In breve tempo giunsero all’aeroporto e si diressero verso la zona degli arrivi, dove si misero in paziente attesa. Tra i vari gruppi di persone che uscivano dall’area di ritiro bagagli, uno particolarmente attirò l’attenzione di Carlotta.
“Carino quello, scommetto una mano che lui e quella ragazza lì accanto sono inglesi.” Carlotta indicò con la testa a Elisabetta un punto poco lontano da loro “Il rosso intendo.”
“I rossi di capelli mica per forza devono essere inglesi.” rise l'altra osservandoli “potrebbero essere Scozzesi, Irlandesi, Alto-Francesi... Sì, carino. Ma secondo me è meglio l’altro.”
“Quale?”
“Quello dietro, non lo vedi? Che trascina quella valigia che a occhio e croce costa come tre delle tue automobili.”
Carlotta ridacchiò e si girò di spalle: i due stranieri si stavano avvicinando e non era carino fissarli. Elisabetta non dovette essere dello stesso parere, visto che continuò imperterrita ad osservarli.
“Se ho capito chi intendi non è certo un ragazzino, gli darei più di trent’anni” le disse Carlotta.
“È bello. Che importa quanti anni ha? Però perde un sacco di punti per l’espressione, pare gli sia morto il gatto”.
“Magari è così.”
“Macché, se tu ti girassi vedresti che il suo amico è tutto felice e sorridente. Secondo me l’altro o è un musone o soffre il mal d’aereo.”
Questo era un dialogo destinato a non durare a lungo: Maria intervenne con un edificante discorso sulla sconvenienza di commentare le persone sconosciute, a maggior ragione se sono uomini: è una cosa molto poco fine per una ragazza. Elisabetta non si lasciò sfuggire l’occasione e passò a commentare le donne, soffermandosi con dovizia di particolari sulla ragazza che stava insieme ai due stranieri: super firmata, dagli occhiali da sole alle Jimmy Choo, con tanto di foulard alla I love shopping .
“E dulcis in fundo” concluse Elisabetta “ecco arrivare il nostro caro cugino Colli.
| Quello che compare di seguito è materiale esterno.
(* ===== verification/Notifications.v ===== *)
(** * Notifications

    [app/services/notifications.py].  The [Notifier] protocol is a class; the
    console notifier keeps what it was given, the SMTP notifier drives a server
    that is a parameter.  [NotifierLaws] is what both promise; that delivery
    never fails is a class of its own, which only the console notifier has. *)
From S2P Require Import Prelude Errors.

Class Notifier (N : Type) : Type := {
  notify : string -> string -> string -> M exn N unit;
}.

(** An exception of a library, not one of the program's. *)
Definition library_error (e : exn) : Prop := exists cls message, e = PyError cls message.

(** The messages handed over so far.  A send that returns has handed its message
    over; one that raises may or may not have. *)
Class NotifierLaws (N : Type) `{Notifier N} : Type := {
  sent : N -> list (string * string * string);
  notify_law to subject body n :
    match notify to subject body n with
    | (Ok _, n') => sent n' = sent n ++ [(to, subject, body)]
    | (Err e, n') =>
        library_error e /\ (sent n' = sent n \/ sent n' = sent n ++ [(to, subject, body)])
    end;
}.

(** Delivery that cannot fail. *)
Class ReliableNotifier (N : Type) `{Notifier N} : Prop :=
  notify_ok to subject body n : (notify to subject body n).1 = Ok tt.

Lemma notify_delivers {N : Type} `{NotifierLaws N} `{!ReliableNotifier N} to subject body (n : N) :
  exists n', notify to subject body n = (Ok tt, n') /\ sent n' = sent n ++ [(to, subject, body)].
Proof.
  pose proof (notify_law to subject body n) as Hl. pose proof (notify_ok to subject body n) as Hk.
  destruct (notify to subject body n) as [r n']. simpl in Hk. subst r. by exists n'.
Qed.

Module ConsoleNotifier.

(** [sent]. *)
Abbreviation notifier := (list (string * string * string)).

Definition send (to subject body : string) : M exn notifier unit :=
  fun sent => (Ok tt, sent ++ [(to, subject, body)]).

End ConsoleNotifier.

#[global] Instance console_notifier : Notifier ConsoleNotifier.notifier :=
  {| notify := ConsoleNotifier.send |}.

#[global] Instance console_notifier_laws : NotifierLaws ConsoleNotifier.notifier.
Proof.
  by refine {| sent := fun n => n |}.
Defined.

#[global] Instance console_notifier_reliable : ReliableNotifier ConsoleNotifier.notifier.
Proof. done. Qed.

(** ** SMTP *)

Record EmailMessage : Type := {
  m_from : string;
  m_to : string;
  m_subject : string;
  m_content : string;
}.

(** The operations of [smtplib.SMTP]; [smtp_starttls verify] says whether the
    context checks the certificate and the host name. *)
Class SmtpServer (S : Type) : Type := {
  smtp_connect : string -> Z -> M exn S unit;
  smtp_starttls : bool -> M exn S unit;
  smtp_login : string -> string -> M exn S unit;
  smtp_send_message : EmailMessage -> M exn S unit;
  smtp_quit : M exn S unit;
}.

(** A server is handed a message by [send_message] only, and has it when that
    returns; what its commands raise are exceptions of [smtplib] and [ssl]. *)
Definition leaves {S} (handed : S -> list EmailMessage) (s : S) (r : res exn unit * S) : Prop :=
  handed r.2 = handed s /\ forall e, r.1 = Err e -> library_error e.

Class SmtpServerLaws (S : Type) `{SmtpServer S} : Type := {
  handed : S -> list EmailMessage;
  smtp_connect_law host port s : leaves handed s (smtp_connect host port s);
  smtp_starttls_law verify s : leaves handed s (smtp_starttls verify s);
  smtp_login_law user password s : leaves handed s (smtp_login user password s);
  smtp_quit_law s : leaves handed s (smtp_quit s);
  smtp_send_message_law m s :
    match smtp_send_message m s with
    | (Ok _, s') => handed s' = handed s ++ [m]
    | (Err e, s') => library_error e /\ (handed s' = handed s \/ handed s' = handed s ++ [m])
    end;
}.

Module SmtpNotifier.
Section smtp.
Context {S : Type} `{SmtpServer S}.

Record notifier : Type := {
  _host : string;
  _port : Z;
  _username : string;
  _password : string;
  _sender : string;
  _server : S;
}.

Definition set_server (s : S) (self : notifier) : notifier :=
  {| _host := _host self; _port := _port self; _username := _username self;
     _password := _password self; _sender := _sender self; _server := s |}.

(** [with server: body]: the session is ended however the body ends; an
    exception of the body goes on, unless ending the session raises another. *)
Definition with_server (body : M exn S unit) : M exn S unit :=
  fun s =>
    match body s with
    | (Ok _, s') => smtp_quit s'
    | (Err e, s') => (_ ← smtp_quit; raise e) s'
    end.

Definition send (to subject body : string) : M exn notifier unit :=
  fun self =>
    let message :=
      {| m_from := _sender self; m_to := to; m_subject := subject; m_content := body |} in
    zoom _server set_server
      (_ ← smtp_connect (_host self) (_port self);
       with_server
         (_ ← smtp_starttls true;
          _ ← smtp_login (_username self) (_password self);
          smtp_send_message message)) self.

End smtp.
Arguments notifier S : clear implicits.
End SmtpNotifier.

#[global] Instance smtp_notifier {S} `{SmtpServer S} : Notifier (SmtpNotifier.notifier S) :=
  {| notify := SmtpNotifier.send |}.

(** An exception of the body ends the session, and goes on or is replaced by
    the one of ending it. *)
Lemma with_server_fails {S} `{SmtpServerLaws S} e s :
  library_error e ->
  let r := (_ ← smtp_quit; raise e : M exn S unit) s in
  (exists e', r.1 = Err e' /\ library_error e') /\ handed r.2 = handed s.
Proof.
  intros He. unfold mbind, m_bind. destruct (smtp_quit_law s) as [Hq Hr].
  destruct (smtp_quit s) as [[[]|e'] s']; simpl in *; (split; [|done]); eexists; eauto.
Qed.

#[global] Instance smtp_notifier_laws {S} `{SmtpServerLaws S} : NotifierLaws (SmtpNotifier.notifier S).
Proof.
  refine {| sent n := (fun m => (m_to m, m_subject m, m_content m)) <$> handed (SmtpNotifier._server n) |}.
  intros to subject body n. simpl. unfold SmtpNotifier.send, zoom, SmtpNotifier.with_server.
  set (m := {| m_from := SmtpNotifier._sender n; m_to := to; m_subject := subject; m_content := body |}).
  set (s := SmtpNotifier._server n). unfold mbind at 1, m_bind at 1.
  destruct (smtp_connect_law (SmtpNotifier._host n) (SmtpNotifier._port n) s) as [Hc Ec].
  destruct (smtp_connect _ _ s) as [[[]|e] s1]; simpl in Hc, Ec |- *; [|split; [eauto|left; by rewrite Hc]].
  unfold mbind at 1, m_bind at 1. destruct (smtp_starttls_law true s1) as [Ht Et]. rewrite Hc in Ht.
  destruct (smtp_starttls true s1) as [[[]|e] s2]; simpl in Ht, Et |- *.
  2: { destruct (with_server_fails e s2 (Et e eq_refl)) as [(e' & He & Hl) Hh]. revert He Hh.
       destruct (mbind _ smtp_quit s2) as [r s3]. simpl. intros -> Hh. split; [done|left; congruence]. }
  unfold mbind at 1, m_bind at 1.
  destruct (smtp_login_law (SmtpNotifier._username n) (SmtpNotifier._password n) s2) as [Hg Eg].
  rewrite Ht in Hg. destruct (smtp_login _ _ s2) as [[[]|e] s3]; simpl in Hg, Eg |- *.
  2: { destruct (with_server_fails e s3 (Eg e eq_refl)) as [(e' & He & Hl) Hh]. revert He Hh.
       destruct (mbind _ smtp_quit s3) as [r s4]. simpl. intros -> Hh. split; [done|left; congruence]. }
  pose proof (smtp_send_message_law m s3) as Hm. rewrite Hg in Hm.
  destruct (smtp_send_message m s3) as [[[]|e] s4].
  - destruct (smtp_quit_law s4) as [Hq Eq]. destruct (smtp_quit s4) as [[[]|e] s5]; simpl in Hq, Eq |- *.
    + by rewrite Hq, Hm, fmap_app.
    + split; [eauto|right]. by rewrite Hq, Hm, fmap_app.
  - destruct Hm as [El Hm]. destruct (with_server_fails e s4 El) as [(e' & He & Hl) Hh]. revert He Hh.
    destruct (mbind _ smtp_quit s4) as [r s5]. simpl. intros -> Hh. split; [done|].
    rewrite Hh. destruct Hm as [->| ->]; [by left|right; by rewrite fmap_app].
Defined.

(** ** A server that records what is asked of it *)

Inductive smtp_command : Type :=
| Connect (host : string) (port : Z)
| StartTls (verify : bool)
| Login (username password : string)
| SendMessage (m : EmailMessage)
| QuitSession.

(** The commands so far, and the answers to come: [true] accepts. *)
Record transcript : Type := { commands : list smtp_command; answers : list bool }.

Definition command (c : smtp_command) : M exn transcript unit :=
  fun t =>
    let t' := {| commands := commands t ++ [c]; answers := tail (answers t) |} in
    if from_option id true (head (answers t)) then (Ok tt, t')
    else (Err (PyError "SMTPException" ""), t').

#[global] Instance transcript_server : SmtpServer transcript := {|
  smtp_connect host port := command (Connect host port);
  smtp_starttls verify := command (StartTls verify);
  smtp_login username password := command (Login username password);
  smtp_send_message m := command (SendMessage m);
  smtp_quit := command QuitSession;
|}.

(** The messages among the commands. *)
#[global] Instance transcript_server_laws : SmtpServerLaws transcript.
Proof.
  refine {| handed t := omap (fun c => match c with SendMessage m => Some m | _ => None end) (commands t) |};
    intros; simpl; unfold leaves, command; destruct (answers _) as [|[] ?]; simpl; rewrite omap_app; simpl;
    rewrite ?app_nil_r; repeat split; try done; try (right; done); unfold library_error; naive_solver.
Defined.

(** ** Properties *)

(** The answer to the [i]-th command. *)
Definition accepted (ans : list bool) (i : nat) : bool := default true (ans !! i).

(** C40. Whatever the server answers, the SMTP notifier gives it the password
    and the message only on a connection upgraded to TLS with the certificate
    and the host name checked, each command only after the one before it was
    accepted; the connection, once made, is always closed, and the send
    succeeds exactly when every command was accepted. *)
Theorem smtp_send_transcript to subject body host port user pass sender ans :
  let self := {| SmtpNotifier._host := host; SmtpNotifier._port := port;
                 SmtpNotifier._username := user; SmtpNotifier._password := pass;
                 SmtpNotifier._sender := sender;
                 SmtpNotifier._server := {| commands := []; answers := ans |} |} in
  let message := {| m_from := sender; m_to := to; m_subject := subject; m_content := body |} in
  let r := SmtpNotifier.send to subject body self in
  commands (SmtpNotifier._server r.2) =
    (if negb (accepted ans 0) then [Connect host port]
     else if negb (accepted ans 1) then [Connect host port; StartTls true; QuitSession]
     else if negb (accepted ans 2) then
       [Connect host port; StartTls true; Login user pass; QuitSession]
     else [Connect host port; StartTls true; Login user pass; SendMessage message; QuitSession])
  /\ is_ok r.1 = forallb (accepted ans) [0; 1; 2; 3; 4]%nat.
Proof. by destruct ans as [|[] [|[] [|[] [|[] [|[] ans]]]]]. Qed.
E’ sceso per ultimo dall’ aereo e non potrà essere perdonato per questo: non ha il solare fascino british del rosso e neanche la seducente aria triste del suo amichetto, ma in compenso ha un bellissimo paio di calzoni tirolesi… dubito di poter sopportare tutto questo, credo che mi ucciderò.”
Elisabetta fece finta di ascoltare l'ennesima rimostranza di Maria, suscitata dal suo ultimo felice commento sul cugino, mentre osservava quest'ultimo venire verso di loro.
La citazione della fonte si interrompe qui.